Top of Data for this task
(* ===== verification/UserNames.v ===== *)
(** The names the server gives to its users (src/internal/domain/user/namegen.go): an
    adjective, an animal and a number, from a counter.  An index out of range panics. *)
From S2P Require Export User.
From stdpp Require Import options.
#[local] Set Default Proof Using "Type*".
Open Scope Z_scope.
Local Open Scope go_scope.

Module usernames.
Import user.

Definition adjectives : list string := [
  "Stealth"; "Swift"; "Quiet"; "Bold"; "Fierce"; "Noble"; "Silent"; "Brave"; "Cosmic"; "Wild"; "Ancient";
  "Bright"; "Calm"; "Deep"; "Eager"; "Frozen"; "Golden"; "Hidden"; "Icy"; "Jade"; "Keen"; "Lucky"; "Misty";
  "Neon"; "Odd"; "Proud"; "Royal"; "Sharp"; "Tough"; "Urban"; "Vivid"; "Wise"; "Young"; "Zesty"; "Amber";
  "Bliss"; "Crisp"; "Dusk"; "Elite"; "Frost"; "Grand"; "Hazy"; "Iron"; "Jolly"; "Kind"; "Lunar"; "Merry";
  "Nova"; "Olive"; "Pearl"; "Quest"; "Rapid"; "Solar"; "Topaz"; "Ultra"; "Velvet"; "Warm"; "Azure"; "Blaze";
  "Coral"; "Dawn"; "Ember"; "Flint"; "Glade"; "Heath"; "Ivory"; "Jewel"; "Karma"; "Lark"; "Moss"; "Nimbus";
  "Onyx"; "Plush"; "Raven"; "Sage"; "Thorn"; "Umber"; "Vale"; "Wren"; "Yarrow"; "Zephyr"; "Alpine"; "Birch";
  "Cedar"; "Drift"; "Echo"; "Fjord"; "Glen"; "Haven"; "Isle"; "Juniper"; "Krill"; "Lagoon"; "Meadow";
  "Nacre"; "Orbit"; "Pine"; "Quartz"; "Reef"; "Storm"; "Tide"; "Urchin"; "Veil"; "Whisper"; "Aura"; "Bloom";
  "Cliff"; "Dune"; "Ever"; "Flare"; "Grove"; "Hollow"; "Indigo"; "Knot"; "Loom"; "Mirth"; "Nectar"; "Oaken";
  "Plume"; "Ridge"; "Shale"; "Thistle"; "Under"; "Violet"; "Wisp"; "Zen"; "Arcane"; "Beryl"; "Crypt";
  "Dragon"; "Elf"; "Fairy"; "Giant"; "Harpy"; "Imp"; "Jinn"; "Kraken"; "Lyre"; "Mage"; "Nymph"; "Ogre";
  "Phoenix"; "Quill"; "Rune"; "Sprite"; "Troll"; "Unicorn"; "Valkyrie"; "Wyrm"; "Yeti"; "Abyss"; "Brine";
  "Crest"; "Delve"; "Ebony"; "Fathom"; "Glyph"; "Horde"; "Kaleid"; "Lumen"; "Mirage"; "Nebula"; "Oracle";
  "Prism"; "Quasar"; "Ripple"; "Sable"; "Tidal"; "Vertex"; "Warp"; "Aegis"; "Bolt"; "Cipher"; "Dynamo";
  "Epoch"; "Flux"; "Gauss"; "Helix"; "Kernel"; "Logic"; "Matrix"; "Neural"; "Octal"; "Pixel"; "Quantum";
  "Radar"; "Sigma"; "Turbo"; "Union"; "Vector"; "Watt"; "Xenon"; "Yield"; "Zetta"; "Agile"; "Brisk"; "Chill";
  "Dapper"; "Elastic"; "Fleet"; "Gleam"; "Humble"; "Jovial"; "Lithe"; "Mellow"; "Nimble"; "Pebble"; "Rustic";
  "Snug"; "Tender"; "Upbeat"; "Vibrant"; "Whimsy"; "Ample"; "Bouncy"; "Cozy"; "Dimple"; "Fizzy"; "Giddy";
  "Hilarious"; "Jazzy"; "Loopy"; "Mimic"; "Nutty"; "Perky"; "Quirky"; "Silly"; "Tipsy"; "Wacky"; "Zany";
  "Breezy"; "Curly"; "Dizzy"; "Frumpy"; "Goofy"; "Huffy"; "Jumpy"; "Kooky"; "Lanky"; "Moppy"; "Nerdy";
  "Plucky"; "Rusty"; "Sassy"; "Tacky"; "Weedy"; "Brawny"; "Chunky"; "Drafty"; "Fluffy"; "Grumpy"; "Hefty";
  "Jumbo"; "Lumpy"; "Muddy"; "Plump"; "Scruffy"; "Stocky"; "Sturdy"; "Bulky"; "Crafty"; "Drowsy"; "Frugal";
  "Gloomy"; "Hungry"; "Jaunty"; "Lively"; "Moody"; "Peppy"; "Roomy"; "Shady"; "Sleepy"; "Spiffy"; "Testy";
  "Wily"; "Woozy"; "Beefy"; "Bumpy"; "Canny"; "Dingy"; "Feisty"; "Hasty"; "Lacy"; "Manky"; "Nifty"; "Paltry";
  "Randy"; "Saucy"; "Tawdry"; "Vasty"; "Yucky"; "Balky"; "Cagey"; "Dicey"; "Flimsy"; "Gauzy"; "Hokey";
  "Jiffy"; "Mimsy"; "Pithy"; "Risky"; "Seedy"; "Tricky"; "Veiny"; "Wispy"; "Crisp"; "Dusky"; "Frosty";
  "Glist"; "Hazel"; "Jasper"; "Lilac"; "Mauve"; "Ochre"; "Plum"; "Russet"; "Sienna"; "Vermil"; "Wheat";
  "Auburn"; "Beryl"; "Cerise"; "Denim"; "Fawn"; "Ginger"; "Indigo"; "Khaki"; "Lemon"; "Maroon"; "Navy";
  "Olive"; "Peach"; "Rust"; "Salmon"; "Teal"; "Blond"; "Chest"; "Dun"; "Fallow"; "Honey"; "Ivory"; "Jade";
  "Lime"; "Mint"; "Plum"; "Rose"; "Ruby"; "Slate"; "Taupe"; "Violet"; "Abrupt"; "Blunt"; "Chaste"; "Dire";
  "Earnest"; "Fond"; "Grim"; "Hale"; "Irate"; "Jaded"; "Keen"; "Lax"; "Mild"; "Naive"; "Obtuse"; "Pert";
  "Rash"; "Stern"; "Terse"; "Uptight"; "Vain"; "Wary"; "Yawning"; "Zealous"; "Arid"; "Boggy"; "Chilly";
  "Damp"; "Frigid"; "Gusty"; "Humid"; "Muggy"; "Raw"; "Soggy"; "Tepid"; "Windy"; "Balmy"; "Crisp"; "Drizzly";
  "Frosty"; "Glacial"; "Hazy"; "Misty"; "Rainy"; "Showery"; "Steamy"; "Temperate"; "Breezy"; "Cloudy";
  "Dewy"; "Foggy"; "Gloomy"; "Overcast"; "Smoggy"; "Sunny"; "Thundery"; "Blustery"; "Calm"; "Dry";
  "Electric"; "Fair"; "Grey"; "Mild"; "Severe"; "Stormy"; "Warm"; "Wet"; "Angry"; "Crowded"; "Desolate";
  "Fertile"; "Green"; "Lush"; "Pristine"; "Rocky"; "Sandy"; "Untamed"; "Vast"; "Wooded"; "Barren"; "Crystal";
  "Dark"; "Enchanted"; "Fallen"; "Ghostly"; "Haunted"; "Lonely"; "Misty"; "Mystic"; "Peaceful"; "Quiet";
  "Restless"; "Sacred"; "Silent"; "Tranquil"; "Wild"; "Ancient"; "Blessed"; "Cursed"; "Forbidden"; "Hidden";
  "Lost"; "Magical"; "Mythic"; "Sacred"; "Secret"; "Silent"; "Twilight"; "Untold"; "Arctic"; "Boreal";
  "Coastal"; "Desert"; "Forest"; "Glacial"; "Highland"; "Island"; "Lowland"; "Mountain"; "Oceanic"; "Polar";
  "River"; "Sea"; "Sky"; "Summit"; "Tundra"; "Valley"; "Volcanic"; "Wetland"; "Amber"; "Bronze"; "Copper";
  "Gold"; "Iron"; "Nickel"; "Platinum"; "Silver"; "Steel"; "Tin"; "Titanium"; "Zinc"; "Brass"; "Chrome";
  "Lead"; "Mercury"; "Quicksilver"; "Alabaster"; "Bone"; "Coral"; "Crystal"; "Diamond"; "Emerald"; "Flint";
  "Granite"; "Ivory"; "Jade"; "Lapis"; "Marble"; "Onyx"; "Opal"; "Pearl"; "Quartz"; "Ruby"; "Sapphire";
  "Topaz"; "Turquoise"; "Agate"; "Beryl"; "Citrine"; "Garnet"; "Jet"; "Malachite"; "Obsidian"; "Pyrite";
  "Spinel"; "Amethyst"; "Azurite"; "Bloodstone"; "Coal"]%string.
Definition animals : list string := [
  "Eel"; "Fox"; "Hawk"; "Wolf"; "Bear"; "Lion"; "Deer"; "Owl"; "Tiger"; "Vole"; "Ant"; "Bat"; "Cat"; "Dog";
  "Elk"; "Fawn"; "Gnu"; "Hare"; "Ibex"; "Jay"; "Koala"; "Lynx"; "Mole"; "Newt"; "Oryx"; "Pig"; "Quail";
  "Roach"; "Seal"; "Toad"; "Urchin"; "Viper"; "Wren"; "Yak"; "Zebra"; "Anole"; "Badger"; "Camel"; "Dove";
  "Emu"; "Finch"; "Gecko"; "Heron"; "Iguana"; "Jackal"; "Kite"; "Lemur"; "Manta"; "Narwhal"; "Okapi";
  "Panther"; "Raven"; "Salmon"; "Turtle"; "Whale"; "Xerus"; "Alpaca"; "Beaver"; "Coyote"; "Dingo"; "Ermine";
  "Ferret"; "Gopher"; "Hyena"; "Impala"; "Jaguar"; "Llama"; "Mink"; "Numbat"; "Otter"; "Panda"; "Quokka";
  "Raccoon"; "Skunk"; "Tapir"; "Urial"; "Vicuna"; "Wallaby"; "Xenops"; "Yapok"; "Zorilla"; "Aardvark";
  "Buffalo"; "Cheetah"; "Dolphin"; "Elephant"; "Flamingo"; "Gazelle"; "Hamster"; "Ibis"; "Jellyfish";
  "Kangaroo"; "Lobster"; "Monkey"; "Octopus"; "Penguin"; "Rhinoceros"; "Squirrel"; "Umbrellabird"; "Vulture";
  "Walrus"; "Anglerfish"; "Barracuda"; "Chameleon"; "Dragonfly"; "Earthworm"; "Falcon"; "Gorilla";
  "Hedgehog"; "Jackrabbit"; "Kingfisher"; "Ladybug"; "Manatee"; "Parrot"; "Rattlesnake"; "Salamander";
  "Tarantula"; "Wolverine"; "Axolotl"; "Bison"; "Caribou"; "Echidna"; "Frog"; "Giraffe"; "Hippo";
  "Kookaburra"; "Loris"; "Moose"; "Nutria"; "Orangutan"; "Peacock"; "Rhea"; "Sloth"; "Toucan"; "Viperfish";
  "Wombat"; "Zebu"; "Ape"; "Bobcat"; "Cobra"; "Eagle"; "Fossa"; "Gavial"; "Hornet"; "Insect"; "Lizard";
  "Marmot"; "Nautilus"; "Oyster"; "Porpoise"; "Rabbit"; "Scorpion"; "Tuna"; "Wasp"; "Yabby"; "Zander";
  "Anaconda"; "Boa"; "Condor"; "Firefly"; "Grasshopper"; "Kestrel"; "Leech"; "Mantis"; "Opossum"; "Puffin";
  "Tern"; "Vervet"; "Weasel"; "Addax"; "Bongo"; "Civet"; "Dugong"; "Eland"; "Fennec"; "Gaur"; "Indri";
  "Kiang"; "Langur"; "Margay"; "Nyala"; "Oribi"; "Puku"; "Quoll"; "Ratel"; "Sable"; "Wildebeest"; "Agouti";
  "Capybara"; "Gelada"; "Macaque"; "Nilgai"; "Pademelon"; "Quetzal"; "Rosella"; "Siamang"; "Tamarin";
  "Vanga"; "Wagtail"; "Aardwolf"; "Grysbok"; "Humpback"; "Lechwe"; "Muntjac"; "Pronghorn"; "Quelea";
  "Screamer"; "Waterbuck"; "Albatross"; "Bettong"; "Cuscus"; "Dunnart"; "Gundi"; "Hutia"; "Kowari"; "Monito";
  "Nabarlek"; "Olingo"; "Potoroo"; "Quokka"; "Solenodon"; "Tenrec"; "Vombat"; "Wallaroo"; "Anchovy";
  "Blenny"; "Clownfish"; "Damselfish"; "Eel"; "Flounder"; "Goby"; "Haddock"; "Jackfish"; "Killifish";
  "Lamprey"; "Mackerel"; "Needlefish"; "Opah"; "Parrotfish"; "Sardine"; "Tetra"; "Vendace"; "Wrasse";
  "Yellowtail"; "Zebrafish"; "Arowana"; "Betta"; "Catfish"; "Dogfish"; "Grouper"; "Halibut"; "Koi";
  "Lungfish"; "MahiMahi"; "Oscar"; "Pufferfish"; "Rasbora"; "Triggerfish"; "Whiting"; "Yellowfin";
  "Angelfish"; "Barracuda"; "Cod"; "Eel"; "Flounder"; "Gar"; "Herring"; "Icefish"; "Loach"; "Minnow";
  "Perch"; "Roach"; "Smelt"; "Trout"; "Wrasse"; "Anemone"; "Barnacle"; "Coral"; "Limpet"; "Mussel";
  "Nudibranch"; "Oyster"; "Sponge"; "Tunicate"; "Urchin"; "Beetle"; "Cricket"; "Damselfly"; "Earwig"; "Flea";
  "Grub"; "Horsefly"; "Ladybug"; "Moth"; "Silverfish"; "Termite"; "Weevil"; "Caterpillar"; "Dragonfly";
  "Firefly"; "Grasshopper"; "Hornet"; "Locust"; "Mosquito"; "Scorpion"; "Tarantula"; "Wasp"; "Crab";
  "Lobster"; "Prawn"; "Shrimp"; "Crayfish"; "Krill"; "Barnacle"; "Squid"; "Octopus"; "Jellyfish"; "Starfish";
  "Dolphin"; "Porpoise"; "Whale"; "Orca"; "Beluga"; "Narwhal"; "Spermwhale"; "Humpback"; "Bluewhale";
  "Rightwhale"; "Finwhale"; "Minkewhale"; "Seiwhale"; "Bryde"; "Graywhale"; "Pilotwhale"; "Killerwhale";
  "Falsekiller"; "Melonhead"; "Pygmykiller"; "Frasers"; "Rissos"; "Spotted"; "Spinner"; "Bottlenose";
  "Common"; "Striped"; "Clymene"; "Rough"; "Hector"; "Chilean"; "Peruvian"; "Commerson"; "Peale"; "Austral";
  "Hourglass"; "Fitzroy"; "Dusky"]%string.

(** Go's [/] and [%] truncate; the sum of the suffix is below 100. *)
Definition index (l : list string) (i : Z) : result string :=
  if i <? 0 then Panic else match l !! Z.to_nat i with Some s => Ok s | None => Panic end.
Definition adjLen : Z := Z.of_nat (length adjectives).
Definition animLen : Z := Z.of_nat (length animals).
Definition suffixLen : Z := 90.
Definition adjIdx (counter : Z) : Z := Z.rem (Z.quot counter animLen) adjLen.
Definition animIdx (counter : Z) : Z := Z.rem counter animLen.
Definition numSuffix (counter : Z) : Z := 10 + Z.rem (Z.quot counter (animLen * adjLen)) suffixLen.
Definition generateName (counter : Z) : result string :=
  let? adj := index adjectives (adjIdx counter) in
  let? ani := index animals (animIdx counter) in
  Ok (adj ++ "-" ++ ani ++ "-" ++ fmt_d (numSuffix counter))%string.
Definition ClaimName : io string :=
  let* counter := pwrap "claiming name: %w" (db ClaimNextName) in Done (generateName counter).
(** The handler: the name is not used. *)
Inductive claim_reply := Claimed | ClaimFailed (err : error).
Definition handler_ClaimName : io claim_reply :=
  ptry ClaimName (λ r, pret (match r with inl _ => Claimed | inr err => ClaimFailed err end)).

(** ** Every counter has a name *)
Lemma index_in (l : list string) i : 0 <= i < Z.of_nat (length l) -> exists s, index l i = Ok s /\ s ∈ l.
Proof.
  intros Hi. unfold index. destruct (Z.ltb_spec i 0); [lia|].
  destruct (lookup_lt_is_Some_2 l (Z.to_nat i)) as [s Hs]; [lia|]. rewrite Hs. exists s. split; [done|].
  by eapply list_elem_of_lookup_2.
Qed.
Lemma animLen_pos : 0 < animLen.
Proof. by vm_compute. Qed.
Lemma adjLen_pos : 0 < adjLen.
Proof. by vm_compute. Qed.
Lemma name_parts counter : 0 <= counter ->
  (0 <= animIdx counter < animLen) /\ (0 <= adjIdx counter < adjLen) /\ (10 <= numSuffix counter < 100).
Proof.
  pose proof animLen_pos. pose proof adjLen_pos. intros Hc. unfold animIdx, adjIdx, numSuffix, suffixLen.
  pose proof (Z.quot_pos counter animLen Hc ltac:(lia)) as Hq.
  pose proof (Z.quot_pos counter (animLen * adjLen) Hc ltac:(nia)) as Hq'.
  split; [apply Z.rem_bound_pos; lia|]. split; [apply Z.rem_bound_pos; lia|].
  pose proof (Z.rem_bound_pos (Z.quot counter (animLen * adjLen)) 90 ltac:(lia) ltac:(lia)). lia.
Qed.

(** A counter and the one a full cycle later have one name; inside a cycle, two counters
    never have the same three indices. *)
Definition cycle : Z := animLen * adjLen * suffixLen.
Definition indices (counter : Z) : Z * Z * Z := (animIdx counter, adjIdx counter, numSuffix counter).
Lemma indices_inj a b : 0 <= a < cycle -> 0 <= b < cycle -> indices a = indices b -> a = b.
Proof.
  pose proof animLen_pos as Hn. pose proof adjLen_pos as Hj. unfold cycle, suffixLen. intros Ha Hb [= E1 E2 E3].
  unfold animIdx, adjIdx, numSuffix, suffixLen in *.
  assert (forall x, 0 <= x < animLen * adjLen * 90 -> exists q r s,
    x = (q * adjLen + r) * animLen + s /\ 0 <= q < 90 /\ s = Z.rem x animLen /\ r = Z.rem (Z.quot x animLen) adjLen /\
    q = Z.quot x (animLen * adjLen)) as Hd.
  { intros x Hx. exists (Z.quot x (animLen * adjLen)), (Z.rem (Z.quot x animLen) adjLen), (Z.rem x animLen).
    pose proof (Z.quot_rem' x animLen) as H1. pose proof (Z.quot_rem' (Z.quot x animLen) adjLen) as H2.
    rewrite <-(Z.quot_quot x animLen adjLen) by lia. rewrite (Z.mul_comm _ adjLen).
    split; [|split; [|done]].
    - rewrite <-H2. lia.
    - rewrite Z.quot_quot by lia. split; [apply Z.quot_pos; nia|]. apply Z.quot_lt_upper_bound; nia. }
  destruct (Hd a Ha) as (qa & ra & sa & -> & Hqa & Hsa & Hra & Hqa').
  destruct (Hd b Hb) as (qb & rb & sb & -> & Hqb & Hsb & Hrb & Hqb').
  rewrite <-Hsa, <-Hsb in E1. rewrite <-Hra, <-Hrb in E2. rewrite <-Hqa', <-Hqb' in E3.
  rewrite (Z.rem_small qa 90), (Z.rem_small qb 90) in E3 by lia. assert (qa = qb) by lia. congruence.
Qed.

(** Every counter gives a name: an adjective and an animal of the lists and a number
    of two digits, and no counter of the first cycle of [animLen * adjLen * 90] takes the
    same places of the lists and the same number as another one. *)
Theorem every_counter_named counter : 0 <= counter ->
  (exists adj ani, adj ∈ adjectives /\ ani ∈ animals /\
     generateName counter = Ok (adj ++ "-" ++ ani ++ "-" ++ fmt_d (numSuffix counter))%string /\
     10 <= numSuffix counter < 100) /\
  (forall other, counter < cycle -> 0 <= other < cycle -> indices other = indices counter -> other = counter).
Proof.
  intros Hc. destruct (name_parts counter Hc) as (Ha & Hj & Hs). split.
  - destruct (index_in adjectives (adjIdx counter)) as (adj & Ea & Hadj); [done|].
    destruct (index_in animals (animIdx counter)) as (ani & Ei & Hani); [done|].
    exists adj, ani. do 2 (split; [done|]). unfold generateName. by rewrite Ea, Ei.
  - intros other Hcc Ho E. by apply indices_inj.
Qed.
Example every_counter_named_witness : 10 <= numSuffix 1000000 < 100.
Proof. destruct (every_counter_named 1000000) as [(adj & ani & _ & _ & _ & H) _]; [done|exact H]. Defined.

(** Names are not unique, not even those of the first users: the lists have repeated
    words. *)
Theorem names_collide : exists a b, 0 <= a < b /\ b < animLen /\ generateName a = generateName b.
Proof.
  exists 0, 228. split; [done|]. split; [by vm_compute|]. vm_compute. reflexivity.
Qed.
(** What the handler answers does not depend on the name, and nothing but the counter
    is changed. *)
Theorem claim_keeps_users `{HashLib, TextMatch} w r w' : run perform_user handler_ClaimName w = (r, w') ->
  ut_users (pg_tables (uw_db w')) = ut_users (pg_tables (uw_db w)).
Proof.
  cbn. unfold pg_ClaimNextName, gwrap, gbind. destruct (pg_exec _ (uw_db w)) as [rq s] eqn:E.
  intros Hr. assert (pg_tables (uw_db w') = pg_tables s) as ->.
  { destruct rq as [[v|]|e|]; cbn in Hr; [destruct (generateName v); cbn in Hr|..]; by injection Hr as _ <-. }
  apply pg_exec_cases in E as [(a & t & Eq & _ & ->)|[(c & _ & _ & ->)|(c & _ & _ & ->)]]; [|done..].
  destruct (ut_counter _); [destruct (in_int64 _)|]; by simplify_eq.
Qed.
End usernames.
Bottom of Data for this task
Required work: Look through the entries above, and wherever a line holds the string "Grasshopper", copy it.

Expected output:
  "Anaconda"; "Boa"; "Condor"; "Firefly"; "Grasshopper"; "Kestrel"; "Leech"; "Mantis"; "Opossum"; "Puffin";
  "Firefly"; "Grasshopper"; "Hornet"; "Locust"; "Mosquito"; "Scorpion"; "Tarantula"; "Wasp"; "Crab";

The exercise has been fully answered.